EXERCISE DIRECTIONS:
Could you show each line of the records that contains the word "MonitorProfile"?

RECORD EXTRACTS:
-------------------------
Lemma bits_value_nonneg (L c : Z) : 0 <= L -> 0 <= bits_value L c.
Proof.
  intros HL. unfold bits_value. destruct (1 <? c); [ | lia].
  apply round_binary64_nonneg; [ | apply unit_value_pos].
  apply Z.mul_nonneg_nonneg; [ | apply log2_nonneg].
  apply round_value_nonneg. pose proof unit_value_pos. nia.
Qed.

Lemma rescaled_value_mono (b1 b2 : Z) :
  0 <= b1 <= b2 -> rescaled_value b1 <= rescaled_value b2.
Proof.
  intros Hb. unfold rescaled_value. rewrite Zval_sixty.
  pose proof unit_value_pos as Hu.
  assert (H60 : 0 < 60 * unit_value) by lia.
  assert (Hq : round_binary64 (b1 * unit_value) (60 * unit_value)
               <= round_binary64 (b2 * unit_value) (60 * unit_value)).
  { apply round_binary64_mono; [nia | lia | lia | ].
    apply Z.mul_le_mono_nonneg_r; [lia | ].
    apply Z.mul_le_mono_nonneg_r; lia. }
  assert (Hq0 : 0 <= round_binary64 (b1 * unit_value) (60 * unit_value)).
  { apply round_binary64_nonneg; [nia | lia]. }
  apply round_binary64_mono; [ | lia | lia | ].
  - apply Z.mul_nonneg_nonneg; lia.
  - apply Z.mul_le_mono_nonneg_r; [lia | ].
    apply Z.mul_le_mono_nonneg_r; lia.
Qed.

Lemma rescaled_value_nonneg (b : Z) : 0 <= b -> 0 <= rescaled_value b.
Proof.
  intros Hb. unfold rescaled_value. rewrite Zval_sixty.
  pose proof unit_value_pos as Hu.
  apply round_binary64_nonneg; [ | lia].
  apply Z.mul_nonneg_nonneg; [ | lia].
  apply round_binary64_nonneg; [nia | lia].
Qed.

Lemma base_value_mono (b1 b2 : Z) :
  0 <= b1 <= b2 -> base_value b1 <= base_value b2.
Proof.
  intros Hb. unfold base_value. pose proof unit_value_pos as Hu.
  destruct (Z.ltb_spec 0 b1), (Z.ltb_spec 0 b2); try lia.
  - pose proof (rescaled_value_mono b1 b2 Hb). lia.
  - pose proof (rescaled_value_nonneg b2 ltac:(lia)). lia.
Qed.

(** The score grows with the base and the bonuses and falls with the
    penalty. *)
Lemma score_value_mono (b1 b2 cb1 cb2 lb1 lb2 pen1 pen2 : Z) :
  base_value b1 <= base_value b2 -> cb1 <= cb2 -> lb1 <= lb2 -> pen2 <= pen1 ->
  Z.max 0 (Z.min 100 (round_int
    (round_value (round_value (round_value (base_value b1 + cb1 * unit_value)
                               + lb1 * unit_value) - pen1 * unit_value))))
  <= Z.max 0 (Z.min 100 (round_int
    (round_value (round_value (round_value (base_value b2 + cb2 * unit_value)
                               + lb2 * unit_value) - pen2 * unit_value)))).
Proof.
  intros Hb Hcb Hlb Hpen. pose proof unit_value_pos as Hu.
  assert (H1 : round_value (base_value b1 + cb1 * unit_value)
               <= round_value (base_value b2 + cb2 * unit_value)).
  { apply round_value_mono.
    assert (cb1 * unit_value <= cb2 * unit_value)
      by (apply Z.mul_le_mono_nonneg_r; lia). lia. }
  set (v1 := round_value (base_value b1 + cb1 * unit_value)) in *.
  set (v2 := round_value (base_value b2 + cb2 * unit_value)) in *.
  assert (H2 : round_value (v1 + lb1 * unit_value) <= round_value (v2 + lb2 * unit_value)).
  { apply round_value_mono.
    assert (lb1 * unit_value <= lb2 * unit_value)
      by (apply Z.mul_le_mono_nonneg_r; lia). lia. }
  set (w1 := round_value (v1 + lb1 * unit_value)) in *.
  set (w2 := round_value (v2 + lb2 * unit_value)) in *.
  assert (H3 : round_value (w1 - pen1 * unit_value) <= round_value (w2 - pen2 * unit_value)).
  { apply round_value_mono.
    assert (pen2 * unit_value <= pen1 * unit_value)
      by (apply Z.mul_le_mono_nonneg_r; lia). lia. }
  apply round_int_mono in H3. lia.
Qed.
(* ===== verification/Models.v ===== *)
(** * Models: the profile documents ([src/db/models.py])

    Value objects ([Scope], [Fact], [Measure], [Condition], [Rule],
    [NotifyChannel], [Governance]), their [model_validator]s, the aggregate
    [MonitorProfile] with its Mongo form, the cascade fold, and the reference
    checks on the folded profile.

    A class is a record; the pydantic constructor is the validator
    ([..._validate]), which may raise ([Err]) and may fill fields in.  One
    constructor of [ModelError] stands for each message, with the values the
    message interpolates.  Integers are [Z], numbers [PyNum.num], a datetime is
    its UTC microsecond count.  A [dict] is an insertion-ordered association list
    ([Prelude.ODict]). *)
From stdpp Require Import base list strings sets.
From Stdlib Require Import ZArith Lia.
From Stdlib Require Import Ascii.
From Stdlib Require String.
From S2P Require Import Prelude PyNum FactCatalog.

(** ** Literals *)
Inductive Severity : Set := WARNING | CRITICAL.
Inductive Direction : Set := above | below | high | low.
Inductive DeltaMode : Set := last_minus_first | max_minus_min.
Inductive GrowthUnit : Set := per_hour | per_day.
Inductive Combine : Set := AND | OR.
Inductive GroupByKey : Set := GK_eqpId | GK_proc.
Inductive ExpandMode : Set := scalar | instance.
Inductive MetricKind : Set := gauge | counter | cumulative.
Inductive Quantifier : Set := q_any | q_all | q_count.
Inductive GroupBy : Set := gb_eqp | gb_model | gb_process.

#[export] Instance Severity_eq_dec : EqDecision Severity.
Proof. solve_decision. Defined.
#[export] Instance Direction_eq_dec : EqDecision Direction.
Proof. solve_decision. Defined.
#[export] Instance DeltaMode_eq_dec : EqDecision DeltaMode.
Proof. solve_decision. Defined.
#[export] Instance GrowthUnit_eq_dec : EqDecision GrowthUnit.
Proof. solve_decision. Defined.
#[export] Instance Combine_eq_dec : EqDecision Combine.
Proof. solve_decision. Defined.
#[export] Instance GroupByKey_eq_dec : EqDecision GroupByKey.
Proof. solve_decision. Defined.
#[export] Instance ExpandMode_eq_dec : EqDecision ExpandMode.
Proof. solve_decision. Defined.
#[export] Instance MetricKind_eq_dec : EqDecision MetricKind.
Proof. solve_decision. Defined.
#[export] Instance Quantifier_eq_dec : EqDecision Quantifier.
Proof. solve_decision. Defined.
#[export] Instance GroupBy_eq_dec : EqDecision GroupBy.
Proof. solve_decision. Defined.

Definition severity_str (s : Severity) : string :=
  match s with WARNING => "WARNING" | CRITICAL => "CRITICAL" end.

(** A [float | str] field. *)
Inductive Value : Type := VNum (n : num) | VStr (s : string).
#[export] Instance Value_eq_dec : EqDecision Value.
Proof. solve_decision. Defined.

(** ** Records *)
Record Scope := mkScope { process : string; eqp_model : string; eqp_id : string }.
#[export] Instance Scope_eq_dec : EqDecision Scope.
Proof. solve_decision. Defined.

Record Bucketing := mkBucketing { b_seconds : Z; b_points : option Z }.
Record BaselineSpec := mkBaseline
  { bl_days : Z; bl_same_hour : bool; bl_min_points : Z; bl_deviation_floor : num }.
#[export] Instance Bucketing_eq_dec : EqDecision Bucketing.
Proof. solve_decision. Defined.
#[export] Instance BaselineSpec_eq_dec : EqDecision BaselineSpec.
Proof. solve_decision. Defined.

Record Fact := mkFact
  { f_type : FactType; f_over : option num; f_direction : option Direction;
    f_mode : option DeltaMode; f_unit : option GrowthUnit }.
#[export] Instance Fact_eq_dec : EqDecision Fact.
Proof. solve_decision. Defined.

Record Measure := mkMeasure
  { m_id : string; m_category : string; m_metric : string; m_proc : string;
    m_window_minutes : Z; m_group_by : list GroupByKey; m_expand : ExpandMode;
    m_metric_kind : option MetricKind; m_bucketing : option Bucketing;
    m_baseline : option BaselineSpec; m_facts : list Fact }.
#[export] Instance Measure_eq_dec : EqDecision Measure.
Proof. solve_decision. Defined.

Record Condition := mkCondition
  { c_fact : string; c_op : Operator; c_value : Value; c_quantifier : Quantifier;
    c_count_min : option Z }.
#[export] Instance Condition_eq_dec : EqDecision Condition.
Proof. solve_decision. Defined.

Record Rule := mkRule
  { r_id : string; r_interval_minutes : Z; r_severity : Severity;
    r_combine : Combine; r_when : list Condition; r_notify : string;
    r_enabled : bool }.
#[export] Instance Rule_eq_dec : EqDecision Rule.
Proof. solve_decision. Defined.

Record NotifyChannel := mkNotify
  { n_cooldown_minutes : Z; n_email_code : string; n_email_subcode : option string;
    n_group_by : GroupBy; n_email_group : option string }.
#[export] Instance NotifyChannel_eq_dec : EqDecision NotifyChannel.
Proof. solve_decision. Defined.

Record Governance := mkGovernance
  { g_version : Z; g_updated_by : string; g_updated_at : Z; g_change_reason : string }.
#[export] Instance Governance_eq_dec : EqDecision Governance.
Proof. solve_decision. Defined.

Record MonitorProfile := mkProfile
  { p_id : option string; p_scope : Scope; p_enabled : bool;
    p_governance : Governance; p_measures : list Measure; p_rules : list Rule;
    p_notify : list (string * NotifyChannel) }.
#[export] Instance MonitorProfile_eq_dec : EqDecision MonitorProfile.
Proof. solve_decision. Defined.

(** [Governance()] at time [now]. *)
Definition Governance_default (now : Z) : Governance := mkGovernance 1 "" now "".

(** ** Validators *)
Inductive ModelError : Type :=
| FactNeedsOverDirection (t : FactType)
| FactDirectionAboveBelow (t : FactType)
| ZscoreDirection
| MeasureNoFact (id : string)
| MeasureDuplicateFact (id : string)
| MeasureNeedsBucketing (id : string)
| MeasureNeedsPoints (id : string)
| MeasureNeedsBaseline (id : string)
| MeasureBucketsExceedWindow (id : string)
| ConditionFactFormat (fact : string)
| ConditionCountMin
| TrendNeedsString
| OpNeedsNumber (o : Operator)
| RuleWhenEmpty (id : string)
| DuplicateMeasureId
| DuplicateRuleId
| MissingKey (key : string)
| ExtraForbidden (key : string).

Definition _per_type_params (self : Fact) : res ModelError Fact :=
  let t := f_type self in
  _ ← (if bool_decide (t ∈ REQUIRES_OVER_DIRECTION) then
         match f_over self, f_direction self with
         | None, _ | _, None => Err (FactNeedsOverDirection t)
         | Some _, Some d =>
             raise_if (negb (bool_decide (d ∈ [above; below])))
               (FactDirectionAboveBelow t)
         end
       else Ok tt);
  let self :=
    if bool_decide (t = DELTA ∧ f_mode self = None)
    then mkFact t (f_over self) (f_direction self) (Some last_minus_first) (f_unit self)
    else self in
  let self :=
    if bool_decide (t = GROWTH_RATE ∧ f_unit self = None)
    then mkFact t (f_over self) (f_direction self) (f_mode self) (Some per_hour)
    else self in
  if bool_decide (t = ZSCORE) then
    match f_direction self with
    | None => Ok (mkFact t (f_over self) (Some high) (f_mode self) (f_unit self))
    | Some d =>
        if bool_decide (d ∈ [high; low]) then Ok self else Err ZscoreDirection
    end
  else Ok self.

Definition has_wildcard (s : string) : bool :=
  existsb (λ c, bool_decide (c ∈ ["*"%char; "?"%char; "["%char])) (String.list_ascii_of_string s).

Definition Measure_with (m : Measure) gb ex fs : Measure :=
  mkMeasure (m_id m) (m_category m) (m_metric m) (m_proc m) (m_window_minutes m)
    gb ex (m_metric_kind m) (m_bucketing m) (m_baseline m) fs.

Definition overlaps (ts set : list FactType) : bool :=
  existsb (λ t, bool_decide (t ∈ set)) ts.

Definition _consistency (self : Measure) : res ModelError Measure :=
  let types := f_type <$> m_facts self in
  _ ← raise_if (bool_decide (m_facts self = [])) (MeasureNoFact (m_id self));
  _ ← raise_if (negb (bool_decide (NoDup types))) (MeasureDuplicateFact (m_id self));
  _ ← raise_if (overlaps types NEEDS_BUCKETING && bool_decide (m_bucketing self = None))
        (MeasureNeedsBucketing (m_id self));
  _ ← raise_if (overlaps types NEEDS_POINTS
                && bool_decide (m_bucketing self ≫= b_points = None))
        (MeasureNeedsPoints (m_id self));
  _ ← raise_if (overlaps types NEEDS_BASELINE && bool_decide (m_baseline self = None))
        (MeasureNeedsBaseline (m_id self));
  _ ← raise_if (match m_bucketing self with
                | Some (mkBucketing s (Some pts)) =>
                    bool_decide (s * pts > m_window_minutes self * 60)%Z
                | _ => false
                end) (MeasureBucketsExceedWindow (m_id self));
  let gb := if bool_decide (m_proc self = "*" ∧ GK_proc ∉ m_group_by self)
            then m_group_by self ++ [GK_proc] else m_group_by self in
  let ex := if has_wildcard (m_metric self) && bool_decide (m_expand self = scalar)
            then instance else m_expand self in
  Ok (Measure_with self gb ex (m_facts self)).

(** [str.partition(".")]: before and after the first dot, and whether there is one. *)
Fixpoint partition_dot (s : string) : string * bool * string :=
  match s with
  | EmptyString => ("", false, "")
  | String c s' =>
      if decide (c = "."%char) then ("", true, s')
      else let '(a, d, b) := partition_dot s' in (String c a, d, b)
  end.
Definition fact_mid (fact : string) : string := (partition_dot fact).1.1.
Definition fact_ftype (fact : string) : string := (partition_dot fact).2.
Definition has_dot (fact : string) : bool := (partition_dot fact).1.2.

Definition _checks (self : Condition) : res ModelError Condition :=
  _ ← raise_if (negb (has_dot (c_fact self))) (ConditionFactFormat (c_fact self));
  _ ← raise_if (bool_decide (c_quantifier self = q_count)
                && match c_count_min self with
                   | None => true
                   | Some n => bool_decide (n < 1)%Z
                   end) ConditionCountMin;
  _ ← (if decide (c_op self = OP_TREND) then
         match c_value self with VStr _ => Ok tt | VNum _ => Err TrendNeedsString end
       else
         match c_value self with
         | VNum _ => Ok tt
         | VStr _ => Err (OpNeedsNumber (c_op self))
         end);
  Ok self.

Definition _nonempty (self : Rule) : res ModelError Rule :=
  _ ← raise_if (bool_decide (r_when self = [])) (RuleWhenEmpty (r_id self));
  Ok self.

(** Nested models are validated before the enclosing one. *)
Definition Measure_validate (m : Measure) : res ModelError Measure :=
  fs ← mapM _per_type_params (m_facts m);
  _consistency (Measure_with m (m_group_by m) (m_expand m) fs).

Definition Rule_validate (r : Rule) : res ModelError Rule :=
  _ ← mapM _checks (r_when r);
  _nonempty r.

Definition _doc_consistency (self : MonitorProfile) : res ModelError MonitorProfile :=
  _ ← raise_if (negb (bool_decide (NoDup (m_id <$> p_measures self)))) DuplicateMeasureId;
  _ ← raise_if (negb (bool_decide (NoDup (r_id <$> p_rules self)))) DuplicateRuleId;
  Ok self.

(** ** Scope queries and the Mongo form *)
Definition to_mongo_query (self : Scope) : list (string * string) :=
  [("process", process self)]
  ++ (if decide (eqp_model self = "*") then [] else [("eqpModel", eqp_model self)])
  ++ (if decide (eqp_id self = "*") then [] else [("eqpId", eqp_id self)]).

Definition Scope_to_mongo (self : Scope) : list (string * string) :=
  [("process", process self); ("eqpModel", eqp_model self); ("eqpId", eqp_id self)].

Definition Scope_from_mongo (doc : list (string * string)) : res ModelError Scope :=
  match ODict.get "process" doc with
  | None => Err (MissingKey "process")
  | Some p => Ok (mkScope p (default "*" (ODict.get "eqpModel" doc))
                    (default "*" (ODict.get "eqpId" doc)))
  end.

(** A stored channel: the keys of the document that are not fields of
    [NotifyChannel], and the fields. *)
Record NotifyDoc := mkNotifyDoc { nd_extra : list string; nd_channel : NotifyChannel }.
#[export] Instance NotifyDoc_eq_dec : EqDecision NotifyDoc.
Proof. solve_decision. Defined.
-------------------------
EXERCISE SOLUTION:
    [MonitorProfile] with its Mongo form, the cascade fold, and the reference
Record MonitorProfile := mkProfile
#[export] Instance MonitorProfile_eq_dec : EqDecision MonitorProfile.
Definition _doc_consistency (self : MonitorProfile) : res ModelError MonitorProfile :=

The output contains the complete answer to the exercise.